L’ouvrier apprenti reçoit, la première année, de 1 fr. à 1 fr. 25 c. par jour; la seconde, de 1 fr. 25 c. à 1 fr. 50 c. ; la troisième, de
1 fr. 50 c. à 1 fr. 75 c. ; enfin, la dernière année, de 1 fr. 75 c. à 2 fr. Une retenue de 2 fr., faite, chaque quinzaine, forme une masse qui sert de garantie pour l’observation du contrat.

La somme totale, retenue pendant tout le temps de l’apprentissage, est remise en espèces à l’ouvrier, à la fin de la quatrième année, en attendant que la réalisation de la promesse d’une caisse d’épargne, faite à Gamaches depuis trois ans, permette d’avoir recours aux livrets.
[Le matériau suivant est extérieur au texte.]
(* ===== verification/PaymentHandlers.v ===== *)
(** * Payment handlers

    [internal/payment/handlers.go]: manual payments, the gateway with its public
    callback, the ledger, the payments of a resident, the balance of a unit. *)

From S2P Require Import Prelude Golang Net Errors Models Store Schema Logic Gateway Notification Crypto Token AuthUser BillingRepo Calc Period PaymentRepo PaymentService Http.

(** [firstNonEmpty]. *)
Fixpoint firstNonEmpty (vals : list string) : string :=
  match vals with
  | [] => ""
  | v :: rest => if bool_decide (v = "") then firstNonEmpty rest else v
  end.

(** [pageSizeFromQuery]: [page_size], or else the legacy [size]. *)
Definition pageSizeFromQuery (c : HttpCall) : Z :=
  if bool_decide (hc_Query c "page_size" = "") then atoiDefault (hc_Query c "size") 20
  else atoiDefault (hc_Query c "page_size") 20.

(** A date of the query; one that does not parse is ignored. *)
Definition query_date (c : HttpCall) (name : string) : option Time :=
  if bool_decide (hc_Query c name = "") then None else ParseDate (hc_Query c name).

(** The filter of the ledger. The building is the service's to set. *)
Definition ledger_filter {codec : UuidCodec} (c : HttpCall) : PaymentFilter :=
  let unitID := if bool_decide (hc_Query c "unit_id" = "") then uuid_Nil
                else default uuid_Nil (uuid_Parse (hc_Query c "unit_id")) in
  MkPaymentFilter uuid_Nil unitID [] (query_date c "from")
    ((λ t, t + 24 * Hour) <$> query_date c "to") (hc_Query c "method")
    (atoiDefault (hc_Query c "page") 1) (pageSizeFromQuery c).

Definition my_filter (c : HttpCall) : PaymentFilter :=
  MkPaymentFilter uuid_Nil uuid_Nil [] None None (hc_Query c "method")
    (atoiDefault (hc_Query c "page") 1) (pageSizeFromQuery c).

(** [writePaymentPage]; the deprecated alias of the items is left out. *)
Definition payment_page (f : PaymentFilter) (rows : list PaymentView) (total : Z)
    : Page PaymentView :=
  MkPage rows total (if pf_Page f <? 1 then 1 else pf_Page f) (if pf_Size f <? 1 then 20 else pf_Size f).

(** The answer to [startGateway]. *)
Record StartedPayment := MkStartedPayment {
  sp_PaymentID : UUID;
  sp_PaymentURL : string;
  sp_Amount : string;
  sp_Status : string;
}.

(** What decoding left of the optional body of [startGateway]. *)
Record StartBody := MkStartBody { sb_Amount : option string; sb_ReturnPath : string }.

(** A browser is redirected, the app is answered. *)
Inductive CallbackAnswer :=
  | CallbackRedirect (location : string)
  | CallbackResult (payment : UUID) (status invoiceID deeplink : string).

Definition callback_answer {codec : UuidCodec} (cfg : PaymentConfig) (returnPath : string)
    (p : Payment) : Reply CallbackAnswer :=
  let invoiceID := match pay_InvoiceID p with Some id => uuid_String id | None => "" end in
  let target := BrowserReturnURL cfg returnPath (uuid_String (pay_ID p)) (pay_Status p) invoiceID in
  if bool_decide (target = "")
  then ReplyJSON 200 (CallbackResult (pay_ID p) (pay_Status p) invoiceID
         ("hamsa://payments/" +:+ uuid_String (pay_ID p)))
  else ReplyJSON 302 (CallbackRedirect target).

Section handlers.
Context {codec : UuidCodec} {pusher : PushNotifier} {gateway : PaymentGateway}.
Context (cfg : PaymentConfig) (c : HttpCall).

(** The handler leaves nothing in the context of the audit middleware. *)
Definition recordManual (body : option ManualPaymentInput) : M (Reply Payment) :=
  audited "payment.record" "payment" c (replying_audited service_err (
    u ← current_user c;
    invoiceID ← parse_id c "id";
    i ← bind_body "داده‌های پرداخت نامعتبر است" body;
    p ← RecordManual u invoiceID i;
    mret (ReplyJSON 201 p, not_audited))).

(** The amount of the body, if it has one. *)
Definition start_amount (b : StartBody) : M (option Money) :=
  match sb_Amount b with
  | None => mret None
  | Some s => match ParseInt s with
              | Some v => mret (Some v)
              | None => fail (EApp (BadRequest "مبلغ نامعتبر است"))
              end
  end.

Definition startGateway (b : StartBody) : M (Reply StartedPayment) :=
  replying service_err (
    u ← current_user c;
    invoiceID ← parse_id c "id";
    amount ← start_amount b;
    '(p, payURL) ← StartGateway cfg u invoiceID amount (sb_ReturnPath b);
    mret (ReplyJSON 201 (MkStartedPayment (pay_ID p) payURL (FormatInt (pay_Amount p)) (pay_Status p)))).

Definition gatewayCallback : M (Reply CallbackAnswer) :=
  replying service_err (
    p ← HandleCallback (hc_Query c "payment_id")
          (firstNonEmpty [hc_Query c "Authority"; hc_Query c "authority"]);
    mret (callback_answer cfg (hc_Query c "return_path") p)).

Definition buildingLedger : M (Reply (Page PaymentView)) :=
  replying service_err (
    u ← current_user c;
    buildingID ← parse_id c "id";
    '(rows, total) ← BuildingLedger u buildingID (ledger_filter c);
    mret (ReplyJSON 200 (payment_page (ledger_filter c) rows total))).

Definition myPayments : M (Reply (Page PaymentView)) :=
  replying service_err (
    u ← current_user c;
    '(rows, total) ← MyPayments u (my_filter c);
    mret (ReplyJSON 200 (payment_page (my_filter c) rows total))).

Definition unitBalance : M (Reply UnitBalance) :=
  replying service_err (
    u ← current_user c;
    unitID ← parse_id c "id";
    b ← UnitBalanceFor u unitID;
    mret (ReplyJSON 200 b)).
End handlers.
(* ===== verification/Middleware.v ===== *)
(** * The middleware stack

    [internal/platform/httpx/middleware.go] and [router.go]: request ids, the log
    level of a request, panics, and CORS. *)

From Stdlib Require Import Ascii.
From S2P Require Import Prelude Golang Errors Models Store Http.

(** ** strings.ToLower *)

Definition is_ascii (c : ascii) : bool := bool_decide (nat_of_ascii c < 128)%nat.

Definition lower_ascii (c : ascii) : ascii :=
  if bool_decide (65 ≤ nat_of_ascii c ≤ 90)%nat then ascii_of_nat (nat_of_ascii c + 32) else c.

Fixpoint map_bytes (f : ascii → ascii) (s : string) : string :=
  match s with EmptyString => EmptyString | String c s' => String (f c) (map_bytes f s') end.

(** The case mapping of Unicode, for a text that is not ASCII. *)
Class CaseTables := { unicode_lower : string → string }.

Definition ToLower {tables : CaseTables} (s : string) : string :=
  if forallb is_ascii (String.list_ascii_of_string s) then map_bytes lower_ascii s
  else unicode_lower s.

(** ** RequestID *)

Definition RequestIDHeader : string := "X-Request-ID".

(** The inbound id, or else a fresh one; it is put into the context and into the
    response. *)
Definition RequestID {codec : UuidCodec} (inbound : string) : M string :=
  if bool_decide (inbound = "") then id ← uuid_New; mret (uuid_String id) else mret inbound.

(** ** Logger *)

Inductive LogLevel := LevelInfo | LevelWarn | LevelError.

Definition log_level (status : Z) : LogLevel :=
  if status >=? 500 then LevelError else if status >=? 400 then LevelWarn else LevelInfo.

(** ** Recovery *)

(** A panic below is answered with the sanitised 500. *)
Definition Recovery {A} (answer : AppError → A) (m : M A) : M A := λ env w,
  match m env w with
  | (Panic _, w') => (Ok (answer ErrInternal), w')
  | r => r
  end.

(** ** CORS *)

(** The response headers the middleware sets. *)
Record CorsHeaders := MkCorsHeaders {
  AllowOrigin : option string;
  AllowCredentials : bool;
  VaryOrigin : bool;
  AllowMethods : option string;
  AllowHeaders : option string;
  MaxAge : option string;
}.

Section cors.
Context {tables : CaseTables}.

Definition normal_origin (o : string) : string := ToLower (TrimRight_slash o).

Definition allow_all (allowedOrigins : list string) : bool :=
  match allowedOrigins with [o] => bool_decide (o = "*") | _ => false end.

(** The map [allowed]. *)
Definition allowed_set (allowedOrigins : list string) : list string :=
  normal_origin <$>
    List.filter (λ o, negb (bool_decide (o = "")) && negb (bool_decide (o = "*"))) allowedOrigins.

(** What the middleware sets for a request with that [Origin] ("" when absent). *)
Definition CORS (allowedOrigins : list string) (origin : string) : CorsHeaders :=
  let here := negb (bool_decide (origin = "")) in
  let listed := here && bool_decide (normal_origin origin ∈ allowed_set allowedOrigins) in
  let echoed := negb (allow_all allowedOrigins) && listed in
  MkCorsHeaders
    (if allow_all allowedOrigins then Some "*" else if listed then Some origin else None)
    echoed echoed
    (if here then Some "GET, POST, PUT, PATCH, DELETE, OPTIONS" else None)
    (if here then Some "Authorization, Content-Type, X-CSRF-Token, X-Hamsa-Client" else None)
    (if here then Some "600" else None).
End cors.

(** An OPTIONS request is answered here. *)
Definition preflight (method : string) : bool := bool_decide (method = "OPTIONS").

(** ** NewRouter *)

(** [NoRoute]. *)
Definition no_route : AppError := NotFound "مسیر مورد نظر یافت نشد.".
Une caisse de secours a été instituée par M. Humbert; l’ouvrier malade reçoit les soins gratuits d’un médecin attaché à l’établissement, et touche une demi-journée pendant tout le temps de son absence de l’atelier. Les frais de pharmacie sont à la charge de la caisse de secours. Une retenue d’un centime par franc est faite, chaque semaine, à tous les ouvriers, au profit de la caisse, à laquelle sont attribuées en outre toutes les amendes pour punitions. Divers dons, laissés par différentes personnes, à la suite de leur visite à l’établissement, viennent augmenter les ressources de la caisse, que complète la générosité de M. Humbert. Un exercice des pompes à incendie de l’usine est fait régulièrement, tous les mois, par les ouvriers attachés à ce service.

Le projet d’édifier une cité ouvrière sur les propriétés de la filature n’a été abandonné qu’en présence des fâcheux événements qui sont venus mettre en péril l’industrie cotonnière.

Tout ce que l’on pourrait dire de M. Humbert serait superflu, après la description de la filature dont il est le créateur. Les récompenses si nombreuses et si justement méritées que lui ont valu ses produits dans toutes les expositions où ils ont figuré.